Crime

New Report Illustrates the Collateral Consequences of Stop-and-Frisk

New York City Mayor Michael Bloomberg speaks at a press conference with NYPD Commissioner Ray Kelly on Aug. 12, 2013, in New York City.

Photo by Andrew Burton/Getty Images

Why has the New York Police Department been so adamant about defending its controversial stop-and-frisk policy? One big reason is that Mayor Michael Bloomberg and NYPD executives are convinced that stop-and-frisk actually helps stop crime. After Judge Shira A. Scheindlin’s August decision in Floyd, et al v. City of New York, et al eviscerated the NYPD for its deployment of stop-and-frisk, Bloomberg and NYPD Commissioner Ray Kelly responded by insisting that stop-and-frisk “has saved countless lives,” and that it at least partially accounts for why New York City has “driven crime down to record lows.”

The debate over stop-and-frisk’s short-term effect on crime has been heated, if inconclusive. But less has been said about stop-and-frisk’s implications for crime fighting over the long term. The NYPD’s stop-and-frisk policy has alienated many members of the city’s crime-ridden low-income communities. How will that sense of alienation affect the NYPD’s ability to effectively operate in these communities in the years to come?

A new study from the nonpartisan Vera Institute of Justice offers a clue. For the study, “Coming of Age with Stop and Frisk,” researchers went into six low-income, heavily policed neighborhoods and surveyed almost 500 young New Yorkers who had been stopped by police at least once. (Stop-and-frisk targets the young; the report notes that “at least half of all recorded stops annually involve those between the ages of 13 and 25.”) As you might expect, most of the respondents’ experiences with stop-and-frisk were negative ones. Almost half of those surveyed said that officers had threatened them or used physical force during the stops. Over 80 percent of respondents claimed that they had been stopped for no good reason; 85 percent said that the frisks turned up nothing illegal.

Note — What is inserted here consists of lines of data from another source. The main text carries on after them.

Lemma persist_unsupported_spec pdu d (sv sv' : service) e :
  inv sv -> next sv + 1 <= UINT32_MAX -> deliver_ok d -> fits SMS_MAX_PDU_HEX (c_str pdu) ->
  persist_unsupported_deliver env pdu d sv = (sv', e) ->
  evolves silent 1 sv sv' /\ (e = ESP_OK -> unsupported_kept (sv_store sv') pdu).
Proof.
  intros Hinv Hmax Hd Hpdu E. unfold persist_unsupported_deliver in E.
  destruct (allocate env sv) as [sv1 ok] eqn:Ea. destruct (allocate_spec _ _ _ Hinv Ea) as (_ & E1 & Hinv1 & N1 & R1).
  assert (evolves silent 1 sv sv1) as E1' by (eapply evolves_weaken; [|done|exact E1]; lia).
  destruct ok; cbn [negb] in E; [|by injection E as <- <-].
  pose proof (find_first_spec (sv_store sv1) (raw_pdu_matches pdu) (proj2 Hinv1)) as F.
  unfold sms_store_find_inbound_raw_pdu in E. rewrite (proj1 Hinv1) in E. cbn [negb] in E.
  destruct (find_first _ _) as [err|ex].
  - destruct F as [-> _]. rewrite bool_decide_eq_true_2 in E by done. cbn [negb] in E.
    assert (unsupported_record pdu d = unsupported_record (c_str pdu) d) as Er.
    { unfold unsupported_record. by rewrite strncpy_c_str. }
    destruct (svc_save (unsupported_record pdu d) sv1) as [[sv2 m] err] eqn:Es. rewrite Er in Es.
    destruct (save_new_evolves _ _ _ _ _ Hinv1 ltac:(lia) (unsupported_record_ok _ d Hd Hpdu) eq_refl Es)
      as (E2 & _ & Hok & _).
    assert (evolves silent 1 sv sv2) as E2' by (by eapply (evolves_after _ 1); [lia|exact E1|exact E2]).
    case_bool_decide as He; injection E as <- <-; [|done]. destruct (Hok He) as [Em Hm].
    assert (recs sv2 !! id m = Some m) as Hrec by (by rewrite Em at 1).
    split.
    + eapply evolves_then; [lia|exact E2'|]. by eapply evolves_then; [lia|apply count_evolves|apply emit_evolves].
    + intros _. exists m. rewrite emit_store. split_and!; [exact Hrec|by rewrite Em..|].
      rewrite Em. cbn [set_id raw_pdu unsupported_record inbound_message message_zero].
      rewrite strncpy_c_str. apply holds_c_str. rewrite <- strncpy_c_str.
      destruct (strncpy_zeros_holds SMS_MAX_PDU_HEX (c_str pdu) (proj2 Hpdu)) as [tail Et].
      exists tail. by rewrite c_str_idem in Et.
  - destruct F as (Hm & F). unfold raw_pdu_matches, is_inbound, streq in F.
    rewrite !andb_true_iff, !bool_decide_eq_true in F. destruct F as [[F1 F2] F3]. injection E as <- <-. split.
    + eapply evolves_then; [lia|exact E1'|apply count_evolves].
    + intros _. by exists ex.
Qed.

While it’s obviously hard to verify these self-reported statistics, that last one, at least, does match up with outside numbers: In 2012 almost 90 percent of stop-and-frisk incidents citywide yielded no drugs, guns, open containers, or anything else illegal. This sort of regular, fruitless harassment can’t help but breed hostility toward the police, which in turn seems almost certain to affect the NYPD’s ability to tap community resources in order to solve crimes. The report notes that “only 15 percent [of respondents] believe the police are honest, and 12 percent believe that residents of their neighborhood trust the police. Just four out of 10 respondents said they would be comfortable seeking help from police if in trouble.” Fewer than 25 percent of respondents would bother reporting a known criminal to the police. Only 41 percent of respondents would even bother contacting the police if they were the victims of a violent crime.

It’s hard to assess these numbers without a sense of how they’ve changed over time. There’s never been a ton of love or respect for the police in New York’s low-income, high-crime neighborhoods, and the Vera study doesn’t do much to put these numbers in historical context. And yet, at the very least, it’s clear that stop-and-frisk has done little to improve community relations. And that’s a problem. Criminal investigations succeed or fail in large part based on community buy-in; on officers’ ability to elicit useful information from those who might know how and why a given incident happened. But it’s hard to cooperate with someone you don’t trust—and the Vera Institute report clearly indicates that, in the neighborhoods they studied, “trust in law enforcement is alarmingly low.” By continuing to defend stop-and-frisk, Bloomberg and Kelly risk making it impossible to rebuild that trust over the long term.